AFP, GENEVA: The UN human rights chief voiced alarm Friday at the spiralling violence in Burundi, decrying allegations of security forces gang raping women, ethnic killings and mass graves filled with more than 100 bodies.
“All the alarm signals, including the increasing ethnic dimension of the crisis, are flashing red,” Zeid Ra’ad Al Hussein warned in a statement. Burundi has been sliding deeper into violence since President Pierre Nkurunziza announced in April his intention to run in elections in July.

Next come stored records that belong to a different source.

(* ===== verification/MiniThreadInv.v ===== *)
(** * What holds of threads that are suspended, exit or are deleted

    Taking a thread out of its lists, the unlocking of its mutexes, the invariant [life_inv]
    that every operation of [life_op] preserves, and what a suspended thread keeps.  The
    deletion and the suspension of a blocked thread go through states with a blocked thread in
    no list; [restate] relates them to the well-formed state in which the thread is suspended. *)

From S2P Require Import Prelude Status MiniList MiniSched MiniKernel MiniSem MiniMutex MiniMutexInv MiniThread MiniThreadFrame.
From stdpp Require Import gmap functions.

#[local] Open Scope Z_scope.

(** ** A block with another state *)

(** Inside a suspension or a deletion the block of the thread is not what its lists say.  It
    is that of a world in order, with another state: what works on other threads, and the
    walk of priorities, does the same on both. *)
Definition restate (s : thread_state) (t : Z) (k : kernel) : kernel := k_set_threads k (alter (λ th, th_set_state th s) t (threads k)).
Definition w_restate (s : thread_state) (t : Z) (w : world) : world := w_set_kern w (restate s t (w_kern w)).
Definition restated {A} (s : thread_state) (t : Z) (r : A * kernel) : A * kernel := (r.1, restate s t r.2).
Definition w_restated {A} (s : thread_state) (t : Z) (r : A * world) : A * world := (r.1, w_restate s t r.2).

(** The wait lists after a wake-up. *)
Lemma wake_wait_lists k u b k' : mini_os_sync_wake_thread k u b = Some k' -> wait_lists k' = filter (λ x, x ≠ u) <$> wait_lists k.
Proof.
  assert (∀ k1 k2 rc, mini_os_add_thread_to_ready_running_list k1 (Some u) = Some (rc, k2) -> wait_lists k2 = wait_lists k1) as Hadd.
  { intros k1 k2 rc. unfold mini_os_add_thread_to_ready_running_list. destruct (threads k1 !! u); [|done]. cbn [mbind option_bind].
    destruct (_ || _); [congruence|]. unfold link_tail. destruct (home _ u); [done|]. by intros [= _ <-]. }
  unfold mini_os_sync_wake_thread. destruct (threads (wait_unlink k u) !! u) as [th|]; [|done]. cbn [mbind option_bind].
  match goal with |- ('(_, k) ← ?e; _) = _ -> _ => destruct e as [[rc k1]|] eqn:E1 end; [|done]. cbn [mbind option_bind].
  destruct (mini_os_add_thread_to_ready_running_list k1 (Some u)) as [[rc2 k2]|] eqn:E2; [|done]. intros [= <-]. rewrite (Hadd _ _ _ E2).
  destruct (_ <? _); [|by injection E1 as _ <-]. unfold mini_os_wheel_remove in E1. destruct (threads _ !! u); [|done]. cbn [mbind option_bind] in E1.
  destruct (negb _); by injection E1 as _ <-.
Qed.
Lemma kill_wait_lists nodes b : ∀ k k', kill_waiter_loop k nodes b = Some k' ->
  ∀ m l', wait_lists k' !! m = Some l' -> ∃ l, wait_lists k !! m = Some l /\ ∀ x, x ∈ l' -> x ∈ l /\ x ∉ nodes.
Proof.
  induction nodes as [|u nodes IH]; intros k k'; cbn [kill_waiter_loop].
  { intros [= <-] m l' Hl. exists l'. split; [done|]. intros x Hx. split; [done|]. apply not_elem_of_nil. }
  destruct (threads k !! u) as [th|]; [|done]. cbn [mbind option_bind].
  destruct (mini_os_sync_wake_thread _ u _) as [k1|] eqn:E; [|done]. cbn [mbind option_bind]. intros E' m l' Hl.
  destruct (IH _ _ E' m l' Hl) as (l1 & Hl1 & Hsub). rewrite (wake_wait_lists _ _ _ _ E), lookup_fmap in Hl1.
  change (wait_lists (set_thread k u (th_set_wait_mutex th None))) with (wait_lists k) in Hl1.
  destruct (wait_lists k !! m) as [l0|]; [|done]. injection Hl1 as <-. exists l0. split; [done|].
  intros x Hx. apply Hsub in Hx as [Hx ?]. apply list_elem_of_filter in Hx as [? ?]. split; [done|]. by apply not_elem_of_cons.
Qed.
(** C8: an update is atomic under a power cut while the sector has room: wherever the cut falls,
    even inside a word, the next start loads the old word or the new one, never anything else;
    an update that reported success is the one loaded; and the sector stays well-formed, so
    that the updates after it work.  No other flash area changes. *)
Theorem ota_state_update_atomic {F : Type} `{FlashLaws F} (s : state_sys (flash_sys F)) v mask value rs n k :
  register s v -> sector (backend s) rs -> state_bytes (backend s) = log_bytes rs ++ blank (8 + n) ->
  let res := ota_state_update (mk_state true (dying (backend s) k)) mask value in
  let s' := mk_state true (restart (backend res.2)) in
  (register s' v \/ register s' (reg_update v (mask, value))) /\
  (res.1 = ERR_OK -> register s' (reg_update v (mask, value))) /\
  ∀ id, id ≠ FLASH_AREA_ID_STATE -> content (dev (backend s')) id = content (dev (backend s)) id.
Proof.
  intros Hreg Hs Hb. cbv zeta. pose proof (register_load s v Hreg) as Hload.
  assert (list.last rs = ota_state_record_build <$> v) as Hlast.
  { destruct Hreg as (_ & _ & rs' & Hs' & Hv'). rewrite <- Hv'.
    pose proof (flash_state_load_spec _ rs Hs) as E1. rewrite (flash_state_load_spec _ rs' Hs') in E1.
    destruct (list.last rs), (list.last rs'); congruence. }
  rewrite (update_stores _ v); [|done|].
  2:{ rewrite <- Hload. unfold ota_state_load. rewrite (proj1 Hreg). cbn [s_state_ops negb backend backend_load flash_backend].
      unfold flash_state_load. change (flash_area_open (dying _ _)) with (flash_area_open (backend s)).
      destruct (flash_area_open _ _) as [rc [a|]]; [|done]. unfold state_scan. by rewrite scan_loop_cut. }
  unfold ota_state_store. cbn [s_state_ops negb backend backend_store flash_backend].
  set (x := Z.lor (Z.land (default 0 v) (u32 (Z.lnot mask))) (Z.land value mask)).
  change (reg_update v (mask, value)) with (Some (Z.land x OTA_STATE_DURABLE_MASK)).
  change (default 0 (Some ?y)) with y.
  pose proof (store_cut (backend s) k rs x n Hs Hb) as Hc. cbv zeta in Hc.
  set (w := Z.land x OTA_STATE_DURABLE_MASK) in *. destruct (flash_state_store (dying (backend s) k) (ota_state_record_build w)) as [rc b].
  cbn [fst snd backend] in *. destruct Hc as (Hor & Hok & K). destruct Hreg as (_ & H8 & _).
  assert (8 <= length (state_bytes (restart b)))%nat as H8' by (unfold state_bytes in *; by rewrite (proj1 K)).
  assert (sector (restart b) (rs ++ [ota_state_record_build w]) -> register (mk_state true (restart b)) (Some w)) as Hnew.
  { intros Hn. split; [done|]. split; [done|]. eexists. split; [done|]. by rewrite list.last_snoc. }
  split; [|split; [intros E; by apply Hnew, Hok|apply K]].
  destruct Hor as [Ho|Ho]; [left|right; by apply Hnew]. split; [done|]. split; [done|]. by exists rs.
Qed.
Definition parts_of (buf : list Z) (v : image_view) : parts :=
  mk_parts (v_mode v) (v_is_front v) (slice buf (v_version v) (v_version_len v)) (slice buf (v_tag v) (v_tag_len v))
    (slice buf (v_aux v) (v_aux_len v)) (slice buf (v_payload v) (v_payload_len v)) (v_crc_stored v).

Lemma aux_len_ok mode : 0 <= mode <= 4 ->
  ∃ n, image_aux_len mode true = (ERR_OK, n) /\ 0 <= n <= 48.
Proof.
  intros H. assert (mode = 0 \/ mode = 1 \/ mode = 2 \/ mode = 3 \/ mode = 4) as [->|[->|[->|[->| ->]]]] by lia;
    eexists; (split; [reflexivity|lia]).
Qed.

Lemma overhead_ok mode vl tl n :
  image_aux_len mode true = (ERR_OK, n) -> 0 <= n <= 48 -> 0 <= vl <= 255 -> 0 <= tl <= 255 ->
  image_overhead mode vl tl true = (ERR_OK, 8 + vl + tl + n).
Proof.
  intros E Hn Hv Ht. unfold image_overhead. rewrite E. change (ERR_OK =? ERR_OK) with true. cbn [negb].
  unfold SIZE_MAX, IMAGE_CRC_LEN, IMAGE_META_LEN. rewrite !Z.gtb_ltb, !(proj2 (Z.ltb_ge _ _)) by lia.
  done.
Qed.

Lemma mode_byte m1 : is_u8 m1 ->
  (Z.land m1 0x7F) + (if negb (Z.land m1 0x80 =? 0) then 128 else 0) = m1 /\ 0 <= Z.land m1 0x7F < 128.
Proof.
  intros H. assert (forallb (fun m => (Z.land m 0x7F + (if negb (Z.land m 0x80 =? 0) then 128 else 0) =? m) &&
    (0 <=? Z.land m 0x7F) && (Z.land m 0x7F <? 128)) (seqZ 0 256) = true) as Ha by (vm_compute; done).
  rewrite forallb_forall in Ha. specialize (Ha m1).
  rewrite !andb_true_iff, Z.eqb_eq, Z.leb_le, Z.ltb_lt in Ha.
  destruct Ha as [[H1 H2] H3]; [|done]. apply list_elem_of_In, elem_of_seqZ. unfold is_u8 in H. lia.
Qed.

Lemma mode_byte_enc mode (front : bool) : 0 <= mode <= 4 ->
  let m1 := mode + (if front then 128 else 0) in Z.land m1 0x7F = mode /\ negb (Z.land m1 0x80 =? 0) = front.
Proof.
  intros H. assert (mode = 0 \/ mode = 1 \/ mode = 2 \/ mode = 3 \/ mode = 4) as [->|[->|[->|[->| ->]]]] by lia;
    destruct front; done.
Qed.

Lemma meta_decode_build p : parts_wf p ->
  meta_decode (meta_bytes p) =
    (ERR_OK, Some (mk_meta (p_mode p) (p_front p) (Z.of_nat (length (p_version p))) (Z.of_nat (length (p_tag p))))).
Proof.
  intros (Hm & _). destruct (mode_byte_enc (p_mode p) (p_front p) Hm) as [E1 E2].
  unfold meta_decode, meta_bytes, byte_at. change (Z.to_nat 0) with O. change (Z.to_nat 1) with 1%nat.
  change (Z.to_nat 2) with 2%nat. change (Z.to_nat 3) with 3%nat. cbn [nth]. cbv zeta in *. rewrite E1, E2, Z.eqb_refl.
  cbn [negb orb]. unfold IMAGE_CHECK_CBC_SHA. by rewrite Z.gtb_ltb, (proj2 (Z.ltb_ge _ _)) by lia.
Qed.

(** What a meta that decodes says. *)
Lemma meta_decode_inv m d :
  length m = 4%nat -> Forall is_u8 m -> meta_decode m = (ERR_OK, Some d) ->
  0 <= m_mode d <= 4 /\ 0 <= m_version_len d <= 255 /\ 0 <= m_tag_len d <= 255 /\
  m = [IMAGE_META_MAGIC; m_mode d + (if m_is_front d then 128 else 0); m_version_len d; m_tag_len d].
Proof.
  intros Hl Hu. rewrite (four_bytes m Hl) in Hu |- *. set (m0 := byte_at m 0) in *. set (m1 := byte_at m 1) in *.
  set (m2 := byte_at m 2) in *. set (m3 := byte_at m 3) in *. unfold meta_decode.
  change (byte_at [m0; m1; m2; m3] 0) with m0. change (byte_at [m0; m1; m2; m3] 1) with m1.
  change (byte_at [m0; m1; m2; m3] 2) with m2. change (byte_at [m0; m1; m2; m3] 3) with m3.
  destruct (Z.eqb_spec m0 IMAGE_META_MAGIC) as [->|]; [|done]. cbn [negb orb]. unfold IMAGE_CHECK_CBC_SHA.
  rewrite Z.gtb_ltb. destruct (Z.ltb_spec 4 (Z.land m1 0x7F)) as [|Hm]; [done|]. intros [= <-]. cbn.
  rewrite !list.Forall_cons in Hu. destruct Hu as (_ & H1 & H2 & H3 & _).
  destruct (mode_byte m1 H1) as [E [H0 _]]. unfold is_u8 in *. rewrite E. by split_and!; lia || f_equal.
Qed.

(** A slice that is one of the parts of a buffer. *)
Lemma slice_part (pre b post buf : list Z) off len :
  buf = pre ++ b ++ post -> off = Z.of_nat (length pre) -> len = Z.of_nat (length b) -> slice buf off len = b.
Proof. intros ->. apply slice_mid. Qed.

Lemma le32_length w : length (le32 w) = 4%nat.
Proof. done. Qed.

Lemma build_length p : parts_wf p -> Z.of_nat (length (build_image p)) =
  8 + Z.of_nat (length (p_version p)) + Z.of_nat (length (p_tag p)) + Z.of_nat (length (p_aux p)) + Z.of_nat (length (p_payload p)).
Proof. intros _. unfold build_image. destruct (p_front p); rewrite !length_app, le32_length; cbn [length meta_bytes]; lia. Qed.

Lemma build_meta p : slice (build_image p) (Z.of_nat (length (build_image p)) - 4) 4 = meta_bytes p.
Proof.
  assert (∃ x, build_image p = x ++ meta_bytes p) as [x ->].
  { unfold build_image. destruct (p_front p).
    - eexists (le32 (p_crc p) ++ p_version p ++ p_tag p ++ p_aux p ++ p_payload p). by rewrite <- !app_assoc.
    - eexists (p_payload p ++ p_aux p ++ p_version p ++ p_tag p ++ le32 (p_crc p)). by rewrite <- !app_assoc. }
  apply slice_end; [|done]. rewrite length_app. cbn [length meta_bytes]. lia.
Qed.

The unrest has intensified since his re-election, with political assassinations on both sides, attacks against the police and summary executions. But Zeid warned Friday that “deeply worrying new trends are emerging in Burundi, including cases of sexual violence by security forces and a sharp increase in enforced disappearances and torture cases.” He called for an urgent investigation into a spike in violence in Bujumbura last month and witness accounts of at least nine mass graves in and around the capital, including one in a military camp allegedly containing more than 100 bodies of people killed on December 11.
“My office is analysing satellite images in an effort to shed more light on these extremely serious allegations,”

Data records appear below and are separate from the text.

(* ===== verification/LogInv.v ===== *)
(** * What the logger guarantees

    [log_recovers]: on a working flash ([LogFlashLaws]) every record is written as a frame of
    its own, and a scan after a restart finds all frames since the log last began again at the
    start of the partition, and the place to go on.  [log_lines_recorded]: each line that the
    logger accepted becomes one record, in order.  The findings at the end: records behind a
    gap are lost at the next restart, lines are lost around a failure of the flash, and a
    record written over the remains of a failed write is unreadable. *)

From S2P Require Import Prelude Ring Fifo FifoUni Crc ConfigBlob Log.

#[local] Open Scope Z_scope.

Definition blank (n : nat) : list Z := replicate n 255.
Definition splice (b : list Z) (off : nat) (d : list Z) : list Z := take off b ++ d ++ drop (off + length d) b.

(** What log.h documents of a working flash: sectors are erased to blank, a write stores what
    it is given into blank bytes. *)
Class LogFlashLaws (F : Type) `{LogFlash F} (sector : Z) := {
  lf_bytes : F -> list Z;
  lf_open_law f base n : ∃ f', lf_open f base sector n = (0, f') /\ lf_bytes f' = lf_bytes f;
  lf_close_law f : lf_bytes (lf_close f) = lf_bytes f;
  lf_erase_law f off len : 0 <= off -> 0 <= len -> off + len <= Z.of_nat (length (lf_bytes f)) -> (sector | off) -> (sector | len) ->
    ∃ f', lf_erase f off len = (0, f') /\ lf_bytes f' = splice (lf_bytes f) (Z.to_nat off) (blank (Z.to_nat len));
  lf_write_law f off d : 0 <= off -> off + Z.of_nat (length d) <= Z.of_nat (length (lf_bytes f)) -> Forall is_u8 d ->
    take (length d) (drop (Z.to_nat off) (lf_bytes f)) = blank (length d) ->
    ∃ f', lf_write f off d = (0, f') /\ lf_bytes f' = splice (lf_bytes f) (Z.to_nat off) d;
  lf_read_law f off len : 0 <= off -> 0 <= len -> off + len <= Z.of_nat (length (lf_bytes f)) ->
    lf_read f off len = (0, take (Z.to_nat len) (drop (Z.to_nat off) (lf_bytes f)))
}.

(** ** Frames *)

Lemma le16_of n : is_u16 n -> of_le16 (Z.land n 255) (Z.land (Z.shiftr n 8) 255) = n.
Proof.
  intros Hn. pose proof (of_le32_spec n) as H. unfold of_le32 in H. unfold of_le16, is_u16 in *.
  change 255 with (Z.ones 8) in *. rewrite !Z.land_ones, !Z.shiftr_div_pow2 in * by lia.
  change (2 ^ 16) with 65536 in H. change (2 ^ 24) with 16777216 in H.
  rewrite (Z.div_small n 65536), (Z.div_small n 16777216) in H by lia. rewrite !Z.mod_0_l, !Z.shiftl_0_l, !Z.lor_0_r in H by lia.
  rewrite H. apply u32_small. lia.
Qed.
Lemma le16_u8 n : Forall is_u8 (le16 n).
Proof. unfold le16. change 255 with (Z.ones 8). repeat constructor; rewrite Z.land_ones by lia; apply Z.mod_pos_bound; lia. Qed.
Lemma le32_bytes n : Forall is_u8 (le32 n).
Proof. unfold le32. change 255 with (Z.ones 8). repeat constructor; rewrite Z.land_ones by lia; apply Z.mod_pos_bound; lia. Qed.

Lemma handle_length h : length (handle_bytes h) = 10%nat.
Proof. done. Qed.
Lemma handle_of_bytes h : h_magic h = MINI_LOG_MAGIC -> is_u16 (h_len h) -> is_u32 (h_tick h) -> is_u16 (h_crc h) -> handle_of (handle_bytes h) = h.
Proof.
  destruct h as [m l t c]. simpl. intros -> Hl Ht Hc. unfold handle_of, handle_bytes, handle_head. cbn [h_magic h_len h_tick h_crc].
  change (mk_handle (of_le16 (Z.land 4 255) (Z.land (Z.shiftr 4 8) 255)) (of_le16 (Z.land l 255) (Z.land (Z.shiftr l 8) 255))
    (of_le32 (Z.land t 255) (Z.land (Z.shiftr t 8) 255) (Z.land (Z.shiftr t 16) 255) (Z.land (Z.shiftr t 24) 255))
    (of_le16 (Z.land c 255) (Z.land (Z.shiftr c 8) 255)) = mk_handle 4 l t c).
  rewrite of_le32_spec, !le16_of by done. f_equal. by apply u32_small.
Qed.
Lemma handle_bytes_u8 h : Forall is_u8 (handle_bytes h).
Proof. unfold handle_bytes, handle_head. repeat (apply Forall_app; split); (apply le16_u8 || apply le32_bytes). Qed.
(* ===== verification/SystemC.v ===== *)
(** * System services and start-up

    Models src/system_c/src (safe_state.c, system_wdt.c, system_scrubber.c, task_manager.c,
    system_init.c) and the bare-metal and mini-os branches of src/core/src/mini_time.c, over
    the models of the components they call: the device table and drivers, the event bus, the
    verification of flash areas of mini-ota.  [enter_safe_state] does not return: a call that
    can reach it has the type [run].  The watchdog of a platform is the class [Iwdg]; what the
    OS backend returns (task creation, stack watermarks) is an argument.

    [system_starts]: a healthy system comes up with every device active, the bus sealed and
    the ready event queued.  [scrubber_detects]: a pass of the scrubber freezes the system
    exactly when the running image has another checksum, which every damaged run of four
    bytes causes.  [delay_returns]: the bare-metal delay ends, after its time or a stalled
    clock.  The findings at the end: the boot event is never delivered, the counter against
    boot loops never counts, time on mini-os jumps back after 71 minutes, the scrubber may
    read the wrong partition. *)

From S2P Require Import Prelude Status IntParse Lifecycle Device Driver EventBus Crc ConfigBlob OtaState OtaCrypto OtaImage OtaBoot MiniSched.

From stdpp Require Import gmap.

#[local] Open Scope Z_scope.

(** ** The safe state (safe_state.c) *)

Definition BOOTLOOP_THRESHOLD : Z := 5.
(** What [enter_safe_state] does before it spins. *)
Inductive freeze_act := HardwareLock | SchedFreeze | IrqDisable.
Inductive run (A : Type) := Runs (a : A) | Frozen (acts : list freeze_act).
Arguments Runs {A} a.
Arguments Frozen {A} acts.
Definition run_bind {A B : Type} (m : run A) (f : A -> run B) : run B :=
  match m with Runs a => f a | Frozen acts => Frozen acts end.
Definition bare_exec (s : queue_pool) (op : bare_op) : option (bare_resp * queue_pool) :=
  match op with
  | BCreate len size =>
      c ← mini_queue_create s len size;
      Some match c with CTrap => (RTrap, s) | CHandle h s => (RHandle h, s) end
  | BDelete h => s ← mini_queue_delete s h; Some (RVoid, s)
  | BSend i h item => '(b, s) ← mini_queue_send i s h item; Some (RBool b, s)
  | BSendIsr h item => '(b, s) ← mini_queue_send_from_isr s h item; Some (RBool b, s)
  | BReceive i h item t st polls =>
      '(b, item, s) ← mini_queue_receive i s h item t st polls;
      Some (match b with Some b => RItem b item | None => RWaiting end, s)
  | BReceiveIsr h item =>
      '(b, item, s) ← mini_queue_receive_from_isr s h item; Some (RItem b item, s)
  end.

(** The calls up to one that does not return. *)
Definition resp_returns (r : bare_resp) : bool :=
  match r with RTrap | RWaiting => false | _ => true end.

Fixpoint bare_run (s : queue_pool) (ops : list bare_op)
    : option (list bare_resp * queue_pool) :=
  match ops with
  | [] => Some ([], s)
  | op :: ops =>
      '(r, s) ← bare_exec s op;
      if resp_returns r then '(rs, s) ← bare_run s ops; Some (r :: rs, s) else Some ([r], s)
  end.

(** ** The abstract pool: bounded queues of whole items

    [None] where the caller breaks the contract: a buffer smaller than an item of the queue,
    sizes whose product does not fit [size_t]. *)

Record aqueue := mk_aq { aq_len : nat; aq_epi : nat; aq_items : list (list Z) }.

Definition aq_set (q : aqueue) (l : list (list Z)) : aqueue := mk_aq (aq_len q) (aq_epi q) l.

#[local] Notation pool_abs := (gmap Z aqueue).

Zeid said. The witness testimony suggests that the toll from the December 11 attacks on three military bases was far higher than the official tally of 87 dead.
The UN puts the number at at least 130.
Those attacks meanwhile appeared to have triggered “new and extremely disturbing patterns of violations,”
Zeid said.
“We have documented 13 cases of sexual violence against women, which began during the search and arrest operations that took place after the December events,” he said.
“The pattern was similar in all cases: security forces allegedly entered the victims’ houses, separated the women from their families, and raped - in some cases gang-raped - them,” he added.
Police and army forces had also arrested “considerable numbers of young men, many of whom were later tortured, killed or taken to unknown destinations,” Zeid said.